(Given records Opens)

Lemma main_ok files : fits files ->
  exists st, main files Mkfs.empty = Ret tt st /\ image st (result files) /\ sectors st 58 = first_bits (freeblock st).
Proof.
  intros [Hin Hn Ht]. rewrite <- total_result in Ht. change NINODES with 200 in Hn. assert (N : nmeta = 59 /\ FSSIZE = 1000 /\ NINODES = 200) by done.
  pose proof max_bytes as Hmb.
  destruct (zero_loop (Z.to_nat FSSIZE) 0 (with_freeblock nmeta Mkfs.empty)) as (st1 & R1 & E1 & E2 & E3 & E4); [lia|done|done|].
  rewrite Z2Nat.id in R1, E1 by lia.
  pose proof (blank_image st1 E1 E2 E3 E4) as I2. set (st2 := put_sector 1 sb_sector st1) in *.
  destruct (ialloc_ok st2 [] T_DIR I2) as (st3 & R3 & I3); [cbn; lia|unfold T_DIR; lia|].
  destruct (iappend_ok st3 [new_file T_DIR] 0 (new_file T_DIR) (dirent 1 [46]) I3 eq_refl eq_refl) as (st4 & R4 & I4).
  { by apply (bool_decide_unpack _). }
  { rewrite max_bytes. by vm_compute. }
  { by vm_compute. }
  destruct (iappend_ok st4 _ 0 (append (new_file T_DIR) (dirent 1 [46])) (dirent 1 [46; 46]) I4 eq_refl eq_refl) as (st5 & R5 & I5).
  { by apply (bool_decide_unpack _). }
  { rewrite max_bytes. by vm_compute. }
  { by vm_compute. }
  change (<[0%nat := _]> _) with [root0] in I5.
  destruct (add_files_ok files st5 root0 [] I5 eq_refl Hin) as (st6 & R6 & I6); [cbn; lia|cbn; lia|done|].
  destruct (foldl_add_cons files root0 [] eq_refl) as (root & fs & E & Hw & Hl). unfold result. rewrite E in *.
  assert (Hsz : fsz root = 32 + 16 * Z.of_nat (length files)) by (rewrite Hw, Hl; cbn; lia).
  assert (Hru : 0 <= round_up (fsz root) < 4294967296).
  { unfold round_up, bsize. pose proof (Z.div_mod (fsz root) 512 ltac:(lia)). pose proof (Z.mod_pos_bound (fsz root) 512 ltac:(lia)). lia. }
  destruct (root_resized st6 root fs (round_up (fsz root)) I6 Hru) as (st7 & R7 & I7).
  pose proof (rw_pos _ (im_raw _ _ I7)) as Hp.
  destruct (first_bits_ok (freeblock st7) 0) as [Hbok _]; [lia|lia|].
  exists (put_sector 58 (first_bits (freeblock st7)) st7). split; [|split; [by apply bitmap_image|done]].
  unfold main. erewrite (bind_eq (modify _)) by reflexivity. rewrite (bind_eq _ _ _ _ _ R1).
  rewrite (bind_eq _ _ _ _ _ (wsect_ok _ _ _)). fold st2. change (1 + Z.of_nat (length (@nil mfile))) with 1 in R3.
  rewrite (bind_eq _ _ _ _ _ R3). change (1 =? ROOTINO) with true. cbv iota. rewrite (bind_eq (ret tt) _ st3 tt st3 eq_refl).
  change (Z.of_nat 0 + 1) with 1 in *. rewrite (bind_eq _ _ _ _ _ R4), (bind_eq _ _ _ _ _ R5), (bind_eq _ _ _ _ _ R6).
  assert (R : rinode 1 st6 = Ret (ondisk (disk_of st6) ROOTINO zero_dinode) st6) by (by apply rinode_ok; [apply I6|]).
  rewrite (bind_eq _ _ _ _ _ R). pose proof (so_size _ _ _ (im_files _ _ I6 0%nat root eq_refl)) as Hs6.
  change (isize (ondisk (disk_of st6) ROOTINO zero_dinode)) with (isize (node st6 0)). rewrite Hs6.
  rewrite (bind_eq _ _ _ _ _ R7). erewrite (bind_eq get) by reflexivity. unfold Mkfs.balloc.
  rewrite (proj2 (Z.ltb_lt _ _)) by (unfold bsize; lia). done.
Qed.

(** ** The kernel on the image *)

(** The state the kernel has over the image, however it came to it. *)
Record reads (s : fst) (st : img) : Prop := {
  rd_sb : sb s = Mkfs.sb;
  rd_start : start (lg s) = 2;
  rd_lsize : lsize (lg s) = Mkfs.nlog;
  rd_size : disksize (io (lg s)) = FSSIZE;
  rd_lk : icache_lk s = false;
  rd_val : forall m, val s m = sectors st m }.

Section Reads.
Variables (s : fst) (st : img) (root : mfile) (fs : list mfile).
Hypothesis Hs : reads s st.
Hypothesis Hi : image st (root :: fs).
Hypothesis Hbits : sectors st 58 = first_bits (freeblock st).

Lemma reads_val m : val s m = val (disk_of st) m.
Proof using Hs. rewrite disk_val. apply Hs. Qed.

Lemma reads_layout : layout s.
Proof using Hs.
  destruct Hs as [E1 E2 E3 E4 E5 E6]. split; rewrite ?E1, ?E2, ?E3, ?E4; vm_compute; repeat split; discriminate.
Qed.

Lemma reads_used b : 0 <= b < FSSIZE -> used s b = (b <? freeblock st).
Proof using Hs Hi Hbits.
  intros Hb. change FSSIZE with 1000 in Hb. unfold used. rewrite (rd_sb _ _ Hs).
  assert (E : BBLOCK b Mkfs.sb = 58). { unfold BBLOCK, BPB. rewrite Z.div_small by lia. done. }
  pose proof (rw_pos _ (im_raw _ _ Hi)) as Hp. change FSSIZE with 1000 in Hp. change nmeta with 59 in Hp.
  rewrite E, (rd_val _ _ Hs), Hbits. unfold BPB. rewrite Z.mod_small by lia. apply first_bits_ok; lia.
Qed.

Lemma reads_ok : fs_ok s.
Proof using Hs Hi Hbits.
  pose proof (rw_pos _ (im_raw _ _ Hi)) as Hp. change FSSIZE with 1000 in Hp. change nmeta with 59 in Hp. split.
  - apply reads_layout.
  - rewrite (rd_val _ _ Hs), (im_sb _ _ Hi), (rd_sb _ _ Hs). by vm_compute.
  - intros m. rewrite (rd_val _ _ Hs). apply Hi.
  - intros b Hb. unfold meta_end in Hb. rewrite (rd_sb _ _ Hs) in Hb. change (bmapstart Mkfs.sb + size Mkfs.sb / BPB + 1) with 59 in Hb.
    rewrite reads_used by (change FSSIZE with 1000; lia). apply Z.ltb_lt. lia.
Qed.

Lemma reads_node i : dnode s i = dnode (disk_of st) i.
Proof using Hs. unfold dnode, ondisk. rewrite (rd_sb _ _ Hs), reads_val. done. Qed.

Lemma reads_slot x j : slot s x j = slot (disk_of st) x j.
Proof using Hs. apply same_slot, reads_val. Qed.

(** A file of the image is a file of the kernel, with its bytes and zeros up to
    its size. *)
Lemma reads_file k f : (root :: fs) !! k = Some f -> 0 <= fsz f <= MAXFILE * bsize ->
  file_ok s (dnode s (Z.of_nat k + 1)).
Proof using Hs Hi Hbits.
  intros Hk Hsz. rewrite reads_node. pose proof (lookup_lt_Some _ _ _ Hk) as Hlt.
  destruct (im_files _ _ Hi k f Hk) as [[L1 L2 L3 L4 L5 L6 L7 L8] Ht Hz Hn]. fold (node st k).
  pose proof (node_number _ k (im_room _ _ Hi) Hlt) as Hr. pose proof (rw_pos _ (im_raw _ _ Hi)) as Hp. split.
  - done.
  - done.
  - rewrite (rd_sb _ _ Hs). change (ninodes Mkfs.sb) with NINODES. exact Hr.
  - intros j Hj. rewrite reads_slot. intros Hne. specialize (L6 j Hj Hne). split.
    + unfold data_block, meta_end. rewrite (rd_sb _ _ Hs). change (bmapstart Mkfs.sb + size Mkfs.sb / BPB + 1) with nmeta.
      change (size Mkfs.sb) with FSSIZE. lia.
    + change nmeta with 59 in *. rewrite reads_used by lia. apply Z.ltb_lt. lia.
  - intros i j. rewrite !reads_slot. apply L7.
  - unfold fsize_ok. rewrite Hz. done.
Qed.

Lemma reads_content k f : (root :: fs) !! k = Some f -> Z.of_nat (length (fbytes f)) <= fsz f <= MAXFILE * bsize ->
  content s (dnode s (Z.of_nat k + 1)) = fbytes f ++ replicate (Z.to_nat (fsz f) - length (fbytes f)) 0.
Proof using Hs Hi.
  intros Hk Hsz. rewrite reads_node. destruct (im_files _ _ Hi k f Hk) as [[L1 L2 L3 L4 L5 L6 L7 L8] Ht Hz Hn]. fold (node st k).
  unfold content, FsRW.bytes. rewrite Hz.
  apply list_eq_same_length with (n := Z.to_nat (fsz f)).
  - rewrite length_app, length_replicate. lia.
  - by rewrite length_fmap, length_seqZ.
  - intros i a b Hil. rewrite list_lookup_fmap, lookup_seqZ_lt by lia. cbn [fmap option_fmap option_map]. intros [= <-].
    rewrite (same_fbyte (disk_of st) s) by (intros; by rewrite reads_val). rewrite L8 by lia.
    replace (Z.to_nat (0 + Z.of_nat i)) with i by lia. intros [Hb|[Hge Hb]]%lookup_app_Some.
    + by apply nth_lookup_Some.
    + apply lookup_replicate in Hb as [-> _]. by apply nth_overflow.
Qed.

Lemma reads_alive i : alive s i <-> 1 <= i <= Z.of_nat (length (root :: fs)) /\ type (dnode s i) <> 0.
Proof using Hs Hi.
  unfold alive. rewrite reads_node, (rd_sb _ _ Hs). change (ninodes Mkfs.sb) with NINODES. pose proof (im_room _ _ Hi) as Hr. split.
  - intros (Hin & Ht & _). split; [|done]. destruct (decide (1 <= i <= Z.of_nat (length (root :: fs)))) as [|Hne]; [done|].
    by rewrite (im_none _ _ Hi i Hin Hne) in Ht.
  - intros [Hir Ht]. split; [lia|]. split; [done|]. destruct (lookup_lt_is_Some_2 (root :: fs) (Z.to_nat (i - 1))) as [f Hf]; [lia|].
    pose proof (so_link _ _ _ (im_files _ _ Hi _ _ Hf)) as Hl. unfold node in Hl.
    replace (Z.of_nat (Z.to_nat (i - 1)) + 1) with i in Hl by lia. by rewrite Hl.
Qed.
End Reads.

(** ** The directory *)

Lemma entries_app e c : length e = 16%nat -> entries (e ++ c) = e :: entries c.
Proof.
  intros He. unfold entries. rewrite length_app, He.
  replace ((16 + length c) / 16)%nat with (S (length c / 16)) by (symmetry; exact (Nat.div_add_l 1 16 (length c) ltac:(lia))).
  cbn [seq fmap list_fmap]. f_equal.
  - unfold entry. change (drop (16 * 0) (e ++ c)) with (e ++ c). rewrite take_app_le by lia. apply take_ge. lia.
  - rewrite <- fmap_S_seq, <- list_fmap_compose. apply list_fmap_ext. intros i j _. unfold entry. cbn [compose].
    f_equal. rewrite drop_app_ge by lia. f_equal. lia.
Qed.

Lemma entries_concat es c : Forall (fun e => length e = 16%nat) es -> entries (concat es ++ c) = es ++ entries c.
Proof.
  induction es as [|e es IH]; intros H; [done|]. apply Forall_cons in H as [He H]. cbn [concat app].
  rewrite <- app_assoc, entries_app by done. by rewrite IH.
Qed.

Lemma entries_zeros n : entries_map (entries (replicate n 0)) = ∅.
Proof.
  assert (H : Forall (fun e => is_empty e = true) (entries (replicate n 0))).
  { apply Forall_fmap, Forall_forall. intros i _. cbn [compose].
    assert (Hz : Forall (fun v => v = 0) (entry (replicate n 0) i)) by (by apply Forall_take, Forall_drop, Forall_replicate).
    assert (Hn : forall j, nth j (entry (replicate n 0) i) 0 = 0).
    { intros j. rewrite nth_lookup. destruct (entry (replicate n 0) i !! j) as [v|] eqn:E; [|done]. rewrite Forall_lookup in Hz. by apply (Hz j). }
    unfold is_empty, de_inum. by rewrite !Hn. }
  induction H as [|e es He _ IH]; [done|]. cbn [entries_map foldr]. unfold add_entry at 1. by rewrite He.
Qed.

Definition named (p : Z * list Z) : list Z * Z := (canon p.2, p.1).
Definition as_entry (p : Z * list Z) : list Z := dirent p.1 p.2.

Lemma entries_map_names ps zs : Forall (fun p : Z * list Z => 0 < p.1 < 65536) ps -> entries_map zs = ∅ ->
  entries_map ((as_entry <$> ps) ++ zs) = list_to_map (named <$> ps).
Proof.
  intros H Hz. induction H as [|[i nm] ps Hi _ IH]; [done|]. destruct (dirent_fields i nm Hi) as [E1 E2].
  cbn [fmap list_fmap app]. change (as_entry (i, nm)) with (dirent i nm). cbn [entries_map foldr].
  fold (entries_map ((as_entry <$> ps) ++ zs)). unfold add_entry, is_empty. rewrite E1, E2, (proj2 (Z.eqb_neq i 0)) by (cbn in Hi; lia).
  by rewrite IH.
Qed.

(** What the command line says the directory holds. *)
Definition listed (files : list (list Z * list Z)) : list (Z * list Z) :=
  (1, [46]) :: (1, [46; 46]) :: imap (fun k f => (Z.of_nat k + 2, skip_underscore f.1)) files.
Definition names_of (files : list (list Z * list Z)) : gmap (list Z) Z := list_to_map (named <$> listed files).

Lemma listed_entries files : as_entry <$> listed files = dir_entries files.
Proof. unfold listed, dir_entries. cbn [fmap list_fmap]. rewrite fmap_imap. done. Qed.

(Given records Closes)

Each line from the beginning of the listing up to the line where "rewrite Z2Nat.id in R1, E1 by lia." appears needs to be given again exactly; please add nothing else.

Lemma main_ok files : fits files ->
  exists st, main files Mkfs.empty = Ret tt st /\ image st (result files) /\ sectors st 58 = first_bits (freeblock st).
Proof.
  intros [Hin Hn Ht]. rewrite <- total_result in Ht. change NINODES with 200 in Hn. assert (N : nmeta = 59 /\ FSSIZE = 1000 /\ NINODES = 200) by done.
  pose proof max_bytes as Hmb.
  destruct (zero_loop (Z.to_nat FSSIZE) 0 (with_freeblock nmeta Mkfs.empty)) as (st1 & R1 & E1 & E2 & E3 & E4); [lia|done|done|].
  rewrite Z2Nat.id in R1, E1 by lia.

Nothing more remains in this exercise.